BTW, I mis-read the service to be named: “Turkey.” Maybe that is how it is pronounced?
Service for researchers, described as:
Today, the Open Cloud Consortium (OCC) announced the availability of Tukey, which is an innovative integrated set of cloud services designed specifically to enable scientific researchers to manage, analyze and make discoveries with big data.
Several public cloud service providers provide resources for individual scientists and small research groups, and large research groups can build their own dedicated infrastructure for big data. However,currently, there is no cloud service provider that is focused on providing services to projects that must work with big data, but are not large enough to build their own dedicated clouds.
Tukey is the first set of integrated cloud services to fill this niche.
Tukey was developed by the Open Cloud Consortium, a not-for-profit multi-organizational partnership. Many scientific projects are more comfortable hosting their data with a not-for-profit organization than with a commercial cloud service provider.
Cloud Service Providers (CSP) that are focused on meeting the needs of the research community are beginning to be called Science Cloud Service Providers or Sci CSPs (pronounced psi-sip). Cloud Service Providers serving the scientific community must support the long term archiving of data, large data flows so that large datasets can be easily imported and exported, parallel processing frameworks for analyzing large datasets, and high end computing.

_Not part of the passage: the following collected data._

(* ===== verification/RunSystem.v ===== *)
(** * The reachable states of a run's accounting

    A run is a collector, the calls it admitted and the last reading of the
    clock; its steps are the operations of [RunUsage] and of [runUsageCall], in
    any order and with any outcome of checkpoint writes.  The clock does not
    run backwards (Go's readings are monotonic), and a new identifier is one of
    [uuid.NewString]: canonical and not used before.  The theorems hold in
    every state a run can reach. *)

From S2P Require Import Prelude GoStrings GoBase Paths RunCost RunUsage RunUsageFacts RunBooks.

Open Scope Z_scope.

Record run := { usage : RunUsage; calls : list runUsageCall; clock : Z }.

Inductive event :=
| EvAdmit (d : ProviderUsageDescriptor) (res : admit_result)
| EvSettle (i : nat) (err : option goerr)
| EvObserve (i : nat)
| EvOther.

Section system.
Context `{UUIDLib, MetadataDigest}.

(** The arguments with which the methods of a call settle it:
    [CompleteProviderUsage], [MarkProviderUsageAmbiguous],
    [ReleaseProviderUsageBeforeDispatch] and [CompleteRequestUsage]. *)
Inductive settlement : option TokenUsage -> bool -> option bool -> Prop :=
| settlement_complete u : (forall x, u = Some x -> usage_typed x) -> settlement u false None
| settlement_release : settlement None true None
| settlement_request b : settlement (Some no_usage) false (Some b).

Definition fresh_id (id : bytes) (cs : list runUsageCall) : Prop :=
  validRunUsageCheckpointUUID id = true /\ id ∉ (c_id <$> cs).

Inductive run_step : run -> event -> run -> Prop :=
| step_admit s w id t1 t2 ctx d r' made res :
    desc_typed d -> fresh_id id (calls s) -> clock s <= t1 <= t2 ->
    AdmitProviderUsage w id t1 t2 ctx d (usage s) = (r', made, res) ->
    run_step s (EvAdmit d res) {| usage := r'; calls := calls s ++ option_list made; clock := t2 |}
| step_settle s w t1 t2 u release billable i c r' c' err :
    calls s !! i = Some c -> settlement u release billable -> clock s <= t1 <= t2 ->
    settleRequest w t1 t2 u release billable c (usage s) = (r', c', err) ->
    run_step s (EvSettle i err) {| usage := r'; calls := <[i := c']> (calls s); clock := t2 |}
| step_model s model i c r' c' :
    calls s !! i = Some c ->
    ObserveProviderResponseModel model c (usage s) = (r', c') ->
    run_step s (EvObserve i) {| usage := r'; calls := <[i := c']> (calls s); clock := clock s |}
| step_cache s tokens ttl i c :
    calls s !! i = Some c ->
    run_step s (EvObserve i)
      {| usage := usage s; calls := <[i := ObserveProviderCacheWrite tokens ttl c]> (calls s);
         clock := clock s |}
| step_diagnostics s dg i c :
    calls s !! i = Some c ->
    run_step s (EvObserve i)
      {| usage := ObserveProviderDiagnostics dg c (usage s); calls := calls s; clock := clock s |}
| step_untracked s w t :
    clock s <= t ->
    run_step s EvOther {| usage := RecordUntrackedCall w t (usage s); calls := calls s; clock := t |}
| step_seal s w t :
    clock s <= t ->
    run_step s EvOther {| usage := Seal w t (usage s); calls := calls s; clock := t |}
| step_close s w closed t :
    clock s <= t ->
    run_step s EvOther {| usage := (Close w closed t (usage s)).1; calls := calls s; clock := t |}
| step_enable s w opened t :
    clock s <= t ->
    run_step s EvOther
      {| usage := (EnableCheckpointDir w opened t (usage s)).1; calls := calls s; clock := t |}.

Lemma settlement_typed u release billable :
  settlement u release billable -> forall x, u = Some x -> usage_typed x.
Proof.
  destruct 1 as [u Hu| |b]; [done|done|]. intros x [= <-]. split_and!; split; by vm_compute.
Qed.

(** The start of a run with a new collector. *)
Definition start (now : Z) (r : RunUsage) : run := {| usage := r; calls := []; clock := now |}.

(** The runs that start with a new collector. *)
Definition reachable `{CardSyntax} (limits : RunUsageLimits) (pc : option RunPriceCard) (s : run) : Prop :=
  exists now segment r evs,
    newRunUsage limits pc now segment = Ok r /\
    steps run_step (start now r) evs s.

(** ** The invariant *)

Record Sound (r : RunUsage) (cs : list runUsageCall) (es : list entry) : Prop := {
  snd_balanced : Balanced (r_totals r) (r_routes r) cs es;
  snd_costed k : r_cost r = Some k -> Costed k cs es;
  snd_unpaid : Forall (fun e => e_out e = OInFlight -> e_pay e = PNone) es;
  snd_calls : 0 < MaxProviderCalls (r_limits r) <= MaxInt64 ->
    t_ProviderCalls (rows es) <= MaxProviderCalls (r_limits r);
  snd_reserve : ReserveCostBeforeDispatch (r_limits r) = true ->
    exists k lim, r_cost r = Some k /\ limit k = Some lim /\ Capped k /\
      Forall (fun c => is_Some (c_reserved c)) cs
}.

Definition books (r : RunUsage) := (r_limits r, r_totals r, r_routes r, r_cost r).

Lemma books_fields r a b c d :
  books r = (a, b, c, d) -> r_limits r = a /\ r_totals r = b /\ r_routes r = c /\ r_cost r = d.
Proof. unfold books. by intros [= -> -> -> ->]. Qed.

Lemma sound_books r r' cs es : books r' = books r -> Sound r cs es -> Sound r' cs es.
Proof.
  unfold books. intros [= H1 H2 H3 H4] [X1 X2 X3 X4 X5].
  split; rewrite ?H1, ?H2, ?H3, ?H4; auto.
Qed.

Lemma fail_books r : books (failCheckpointLocked r).1 = books r.
Proof. done. Qed.

Lemma persist_books w phase now r : books (persistCheckpointLocked w phase now r).1 = books r.
Proof. unfold persistCheckpointLocked. repeat case_match; done. Qed.

Lemma notify_books r : books (notifyReservationWaitersLocked r) = books r.
Proof. unfold notifyReservationWaitersLocked. by case_match. Qed.

Lemma on_record_books f c r : books (on_record f c r) = books r.
Proof. rewrite on_record_eq. done. Qed.

(** Observations change the flags of a call only. *)
Definition same_call (c c' : runUsageCall) : Prop :=
  c_route c' = c_route c /\ c_settled c' = c_settled c /\ c_priceIndex c' = c_priceIndex c /\
  c_reservation c' = c_reservation c /\ c_reserved c' = c_reserved c /\ c_request c' = c_request c.

Lemma call_priced_call k c c' : 
  c_priceIndex c' = c_priceIndex c -> c_reservation c' = c_reservation c ->
  c_reserved c' = c_reserved c -> c_request c' = c_request c -> call_priced k c -> call_priced k c'.
Proof. unfold call_priced. by intros -> -> -> ->. Qed.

“The Open Cloud Consortium is one of the first examples of an innovative resource that is being called a Science Cloud Service Provider or Sci CSP,” says Robert Grossman, Director of the Open Cloud Consortium. “Tukey makes it easy for scientific research projects to manage, analyze and share big data, something this is quite difficult to do with the services from commercial Cloud Service Providers.”
The beta version of Tukey is being used by several research projects, including: the Matsu Project, which hosts over two years of data from NASA’s EO-1 satellite; Bionimbus, which is a system for managing, analyzing, and sharing large genomic datasets; and bookworm, which is an applications that extracts patterns from large collections of books.
The services include: hosting large public scientific datasets; standard installations of the open source OpenStack and Eucalyptus systems, which provide instant on demand computing infrastructure; standard installations of the open source Hadoop system, which is the most popular platform for processing big data; standard installations of UDT, which is a protocol for transporting large datasets; and a variety of domain specific applications.
It isn’t clear to me what short-comings of commercial cloud providers are being addressed?
Many researchers can’t build their own clouds but with commercial cloud providers, why would you want to?
Or take the claim:
“Tukey makes it easy for scientific research projects to manage, analyze and share big data, something this is quite difficult to do with the services from commercial Cloud Service Providers.”
How so? What prevents this with commercial cloud providers? Being on different clouds? But Tukey “corrects” this by requiring membership on its cloud. How is that any better?
Nothing against Tukey but I think being a non-profit isn’t enough of a justification for yet another cloud. What else makes it different from other clouds?
Clouds are important for topic maps as semantics will collide in clouds and making meaningful semantics rain from clouds is going to require topic maps or something quite similar.